What the exercise asks |
Could you filter the records below and return each line that holds "pose"?

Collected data

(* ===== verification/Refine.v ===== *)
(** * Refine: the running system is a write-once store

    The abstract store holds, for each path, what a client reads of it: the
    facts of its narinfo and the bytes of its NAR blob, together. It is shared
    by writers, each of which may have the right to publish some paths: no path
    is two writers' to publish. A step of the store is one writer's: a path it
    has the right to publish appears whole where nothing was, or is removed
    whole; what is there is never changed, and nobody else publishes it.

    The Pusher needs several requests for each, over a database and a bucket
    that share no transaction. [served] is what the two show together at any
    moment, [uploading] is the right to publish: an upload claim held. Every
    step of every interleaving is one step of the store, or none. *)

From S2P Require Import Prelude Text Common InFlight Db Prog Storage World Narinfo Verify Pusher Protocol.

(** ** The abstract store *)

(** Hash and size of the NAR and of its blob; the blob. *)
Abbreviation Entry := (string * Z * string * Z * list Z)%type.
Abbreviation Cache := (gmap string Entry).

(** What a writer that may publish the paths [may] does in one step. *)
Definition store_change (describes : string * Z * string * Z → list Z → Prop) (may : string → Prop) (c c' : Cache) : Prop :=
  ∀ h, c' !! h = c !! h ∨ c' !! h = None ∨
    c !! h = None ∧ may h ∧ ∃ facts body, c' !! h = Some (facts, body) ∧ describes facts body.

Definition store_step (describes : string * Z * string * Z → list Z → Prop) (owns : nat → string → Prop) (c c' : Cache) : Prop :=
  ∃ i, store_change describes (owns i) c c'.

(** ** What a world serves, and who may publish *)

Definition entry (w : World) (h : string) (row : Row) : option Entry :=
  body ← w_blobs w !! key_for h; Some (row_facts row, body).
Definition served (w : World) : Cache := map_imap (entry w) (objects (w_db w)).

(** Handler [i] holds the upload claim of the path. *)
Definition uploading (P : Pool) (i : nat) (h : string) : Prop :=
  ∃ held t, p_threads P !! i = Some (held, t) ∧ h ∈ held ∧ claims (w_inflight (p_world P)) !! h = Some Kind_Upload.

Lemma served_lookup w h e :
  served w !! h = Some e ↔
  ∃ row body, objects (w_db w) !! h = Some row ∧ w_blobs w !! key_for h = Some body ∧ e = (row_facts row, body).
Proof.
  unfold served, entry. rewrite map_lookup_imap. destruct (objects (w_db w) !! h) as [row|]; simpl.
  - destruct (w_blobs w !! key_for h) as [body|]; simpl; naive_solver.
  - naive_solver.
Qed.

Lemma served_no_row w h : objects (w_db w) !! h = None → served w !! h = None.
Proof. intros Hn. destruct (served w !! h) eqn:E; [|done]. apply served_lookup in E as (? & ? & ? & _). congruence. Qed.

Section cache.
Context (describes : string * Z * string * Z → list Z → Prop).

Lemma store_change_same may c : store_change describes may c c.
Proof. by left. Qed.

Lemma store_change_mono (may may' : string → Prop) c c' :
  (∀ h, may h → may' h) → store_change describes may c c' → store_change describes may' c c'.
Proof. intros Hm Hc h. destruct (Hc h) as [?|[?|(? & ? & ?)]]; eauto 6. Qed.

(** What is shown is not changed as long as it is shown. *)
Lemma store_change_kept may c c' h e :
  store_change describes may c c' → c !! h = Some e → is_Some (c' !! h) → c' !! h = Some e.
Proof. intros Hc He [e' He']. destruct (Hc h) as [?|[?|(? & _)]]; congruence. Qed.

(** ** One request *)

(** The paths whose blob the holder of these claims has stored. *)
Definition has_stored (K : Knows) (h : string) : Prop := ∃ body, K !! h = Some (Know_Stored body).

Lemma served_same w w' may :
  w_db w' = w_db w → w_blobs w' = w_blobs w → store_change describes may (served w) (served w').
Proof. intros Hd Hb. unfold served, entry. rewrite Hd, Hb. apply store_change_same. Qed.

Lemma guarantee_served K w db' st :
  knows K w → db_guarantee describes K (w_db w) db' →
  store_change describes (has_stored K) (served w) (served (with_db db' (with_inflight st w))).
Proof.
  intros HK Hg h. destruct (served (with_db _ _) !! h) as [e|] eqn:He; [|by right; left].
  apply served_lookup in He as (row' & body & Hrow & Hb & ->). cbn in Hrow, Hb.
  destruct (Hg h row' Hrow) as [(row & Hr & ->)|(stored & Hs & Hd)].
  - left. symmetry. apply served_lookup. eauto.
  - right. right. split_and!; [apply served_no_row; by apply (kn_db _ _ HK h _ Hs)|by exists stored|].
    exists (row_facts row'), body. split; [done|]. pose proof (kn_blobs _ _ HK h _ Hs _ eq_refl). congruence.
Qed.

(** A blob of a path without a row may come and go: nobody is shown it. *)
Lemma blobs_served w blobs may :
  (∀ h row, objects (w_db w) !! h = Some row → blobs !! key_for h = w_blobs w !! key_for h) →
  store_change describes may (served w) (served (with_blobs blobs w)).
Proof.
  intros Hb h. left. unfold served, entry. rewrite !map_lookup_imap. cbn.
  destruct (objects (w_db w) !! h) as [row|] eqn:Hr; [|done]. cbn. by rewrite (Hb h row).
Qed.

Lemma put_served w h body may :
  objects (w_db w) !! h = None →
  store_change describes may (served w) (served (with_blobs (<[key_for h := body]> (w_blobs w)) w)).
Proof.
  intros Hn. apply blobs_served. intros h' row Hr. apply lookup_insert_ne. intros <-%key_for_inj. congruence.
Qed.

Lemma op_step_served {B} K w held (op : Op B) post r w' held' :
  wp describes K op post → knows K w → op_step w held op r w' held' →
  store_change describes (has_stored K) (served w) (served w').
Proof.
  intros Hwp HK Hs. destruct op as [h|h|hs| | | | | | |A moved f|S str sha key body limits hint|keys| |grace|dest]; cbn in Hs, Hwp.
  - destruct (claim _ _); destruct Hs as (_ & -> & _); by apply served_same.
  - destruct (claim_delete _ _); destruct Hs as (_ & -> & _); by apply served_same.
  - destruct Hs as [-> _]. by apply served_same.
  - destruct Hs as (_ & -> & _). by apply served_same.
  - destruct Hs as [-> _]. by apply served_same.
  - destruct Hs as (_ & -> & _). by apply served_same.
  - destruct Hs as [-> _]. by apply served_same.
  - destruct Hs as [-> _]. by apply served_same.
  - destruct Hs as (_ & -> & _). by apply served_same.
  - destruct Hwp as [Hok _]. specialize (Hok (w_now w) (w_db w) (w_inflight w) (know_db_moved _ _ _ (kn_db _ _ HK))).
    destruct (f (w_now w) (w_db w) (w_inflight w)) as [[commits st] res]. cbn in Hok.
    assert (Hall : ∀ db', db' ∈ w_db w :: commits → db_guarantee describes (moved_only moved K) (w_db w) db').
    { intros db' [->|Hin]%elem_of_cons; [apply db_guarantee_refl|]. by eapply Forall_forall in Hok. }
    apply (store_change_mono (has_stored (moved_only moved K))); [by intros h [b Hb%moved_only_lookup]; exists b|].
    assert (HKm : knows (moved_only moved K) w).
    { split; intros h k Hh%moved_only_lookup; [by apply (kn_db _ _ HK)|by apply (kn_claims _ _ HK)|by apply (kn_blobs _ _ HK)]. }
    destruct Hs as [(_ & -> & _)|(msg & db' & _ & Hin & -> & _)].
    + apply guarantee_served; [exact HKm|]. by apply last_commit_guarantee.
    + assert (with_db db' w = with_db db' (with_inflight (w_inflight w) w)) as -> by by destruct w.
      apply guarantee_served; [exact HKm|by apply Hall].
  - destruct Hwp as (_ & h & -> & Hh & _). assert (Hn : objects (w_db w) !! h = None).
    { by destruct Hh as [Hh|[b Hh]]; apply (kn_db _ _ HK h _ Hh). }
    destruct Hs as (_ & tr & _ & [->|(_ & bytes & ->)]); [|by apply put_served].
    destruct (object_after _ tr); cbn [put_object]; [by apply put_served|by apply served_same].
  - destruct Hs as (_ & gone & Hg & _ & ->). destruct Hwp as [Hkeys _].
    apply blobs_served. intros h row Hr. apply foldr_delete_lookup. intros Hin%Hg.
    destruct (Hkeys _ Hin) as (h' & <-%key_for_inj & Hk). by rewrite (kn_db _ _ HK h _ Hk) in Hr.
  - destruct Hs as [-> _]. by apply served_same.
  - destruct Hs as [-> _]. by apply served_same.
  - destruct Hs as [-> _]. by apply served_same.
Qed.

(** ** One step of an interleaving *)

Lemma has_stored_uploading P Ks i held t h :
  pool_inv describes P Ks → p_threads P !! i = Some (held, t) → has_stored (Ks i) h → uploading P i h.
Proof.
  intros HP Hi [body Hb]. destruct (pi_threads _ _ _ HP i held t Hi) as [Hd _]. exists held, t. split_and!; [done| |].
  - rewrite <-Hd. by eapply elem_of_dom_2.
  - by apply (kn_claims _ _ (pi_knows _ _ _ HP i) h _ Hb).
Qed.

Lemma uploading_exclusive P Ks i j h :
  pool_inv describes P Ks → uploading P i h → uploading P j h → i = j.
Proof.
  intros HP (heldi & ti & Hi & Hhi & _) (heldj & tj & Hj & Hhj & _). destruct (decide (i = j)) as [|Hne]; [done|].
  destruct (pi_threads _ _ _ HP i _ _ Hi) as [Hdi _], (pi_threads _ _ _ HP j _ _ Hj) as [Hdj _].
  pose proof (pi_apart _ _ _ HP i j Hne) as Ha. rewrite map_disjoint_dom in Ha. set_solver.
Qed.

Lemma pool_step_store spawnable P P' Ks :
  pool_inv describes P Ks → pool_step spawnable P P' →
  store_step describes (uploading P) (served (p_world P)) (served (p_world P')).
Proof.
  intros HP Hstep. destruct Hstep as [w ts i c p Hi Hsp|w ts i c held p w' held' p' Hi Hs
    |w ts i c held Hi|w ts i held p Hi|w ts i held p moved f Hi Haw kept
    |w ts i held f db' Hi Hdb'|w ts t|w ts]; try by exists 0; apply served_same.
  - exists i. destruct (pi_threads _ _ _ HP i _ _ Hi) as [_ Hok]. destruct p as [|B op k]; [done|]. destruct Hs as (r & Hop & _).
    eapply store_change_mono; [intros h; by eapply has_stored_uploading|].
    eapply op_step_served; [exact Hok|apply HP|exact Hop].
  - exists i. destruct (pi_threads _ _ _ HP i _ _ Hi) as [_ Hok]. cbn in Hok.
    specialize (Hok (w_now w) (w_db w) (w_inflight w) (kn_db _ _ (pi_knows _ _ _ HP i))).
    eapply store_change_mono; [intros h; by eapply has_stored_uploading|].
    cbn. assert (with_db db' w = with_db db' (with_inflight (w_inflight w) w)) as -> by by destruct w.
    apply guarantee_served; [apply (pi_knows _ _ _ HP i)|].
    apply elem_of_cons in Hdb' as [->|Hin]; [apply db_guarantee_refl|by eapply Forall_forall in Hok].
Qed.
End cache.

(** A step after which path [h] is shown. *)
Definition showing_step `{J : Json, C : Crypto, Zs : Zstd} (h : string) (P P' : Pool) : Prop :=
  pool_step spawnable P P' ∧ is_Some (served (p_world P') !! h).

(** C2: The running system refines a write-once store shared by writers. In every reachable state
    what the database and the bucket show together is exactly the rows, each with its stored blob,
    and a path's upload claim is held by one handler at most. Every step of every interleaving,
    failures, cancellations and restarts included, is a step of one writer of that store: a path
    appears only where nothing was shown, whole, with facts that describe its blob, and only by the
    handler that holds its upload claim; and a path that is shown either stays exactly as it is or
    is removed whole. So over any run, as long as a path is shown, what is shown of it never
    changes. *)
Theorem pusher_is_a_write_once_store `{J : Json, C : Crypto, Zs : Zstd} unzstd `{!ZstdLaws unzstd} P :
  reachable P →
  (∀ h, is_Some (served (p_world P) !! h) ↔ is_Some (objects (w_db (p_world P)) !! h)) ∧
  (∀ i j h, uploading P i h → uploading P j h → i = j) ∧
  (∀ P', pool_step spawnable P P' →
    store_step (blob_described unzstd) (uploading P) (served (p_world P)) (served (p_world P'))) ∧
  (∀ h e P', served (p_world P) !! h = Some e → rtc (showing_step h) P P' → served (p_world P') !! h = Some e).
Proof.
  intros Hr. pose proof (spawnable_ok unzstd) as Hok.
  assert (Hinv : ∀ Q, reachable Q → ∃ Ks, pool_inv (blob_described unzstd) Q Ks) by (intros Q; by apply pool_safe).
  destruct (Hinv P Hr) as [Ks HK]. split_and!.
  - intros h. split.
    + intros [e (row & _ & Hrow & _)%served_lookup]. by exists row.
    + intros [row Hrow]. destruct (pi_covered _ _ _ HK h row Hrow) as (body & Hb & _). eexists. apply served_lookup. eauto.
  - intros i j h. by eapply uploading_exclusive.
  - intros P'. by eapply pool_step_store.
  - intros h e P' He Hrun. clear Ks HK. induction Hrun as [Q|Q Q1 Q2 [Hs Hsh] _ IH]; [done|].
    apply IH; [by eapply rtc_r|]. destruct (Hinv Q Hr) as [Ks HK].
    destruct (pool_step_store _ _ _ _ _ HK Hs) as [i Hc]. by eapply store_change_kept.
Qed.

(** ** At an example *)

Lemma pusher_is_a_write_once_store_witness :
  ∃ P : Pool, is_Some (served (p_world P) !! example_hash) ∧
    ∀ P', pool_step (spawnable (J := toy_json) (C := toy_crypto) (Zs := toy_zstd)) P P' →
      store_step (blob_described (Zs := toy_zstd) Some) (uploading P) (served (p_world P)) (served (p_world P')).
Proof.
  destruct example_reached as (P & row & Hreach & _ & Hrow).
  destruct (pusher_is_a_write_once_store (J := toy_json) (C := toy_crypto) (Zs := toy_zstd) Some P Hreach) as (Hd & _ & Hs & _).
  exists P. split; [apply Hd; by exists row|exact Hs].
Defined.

Result below |
    exists (row_facts row'), body. split; [done|]. pose proof (kn_blobs _ _ HK h _ Hs _ eq_refl). congruence.
  pose proof (pi_apart _ _ _ HP i j Hne) as Ha. rewrite map_disjoint_dom in Ha. set_solver.
  intros Hr. pose proof (spawnable_ok unzstd) as Hok.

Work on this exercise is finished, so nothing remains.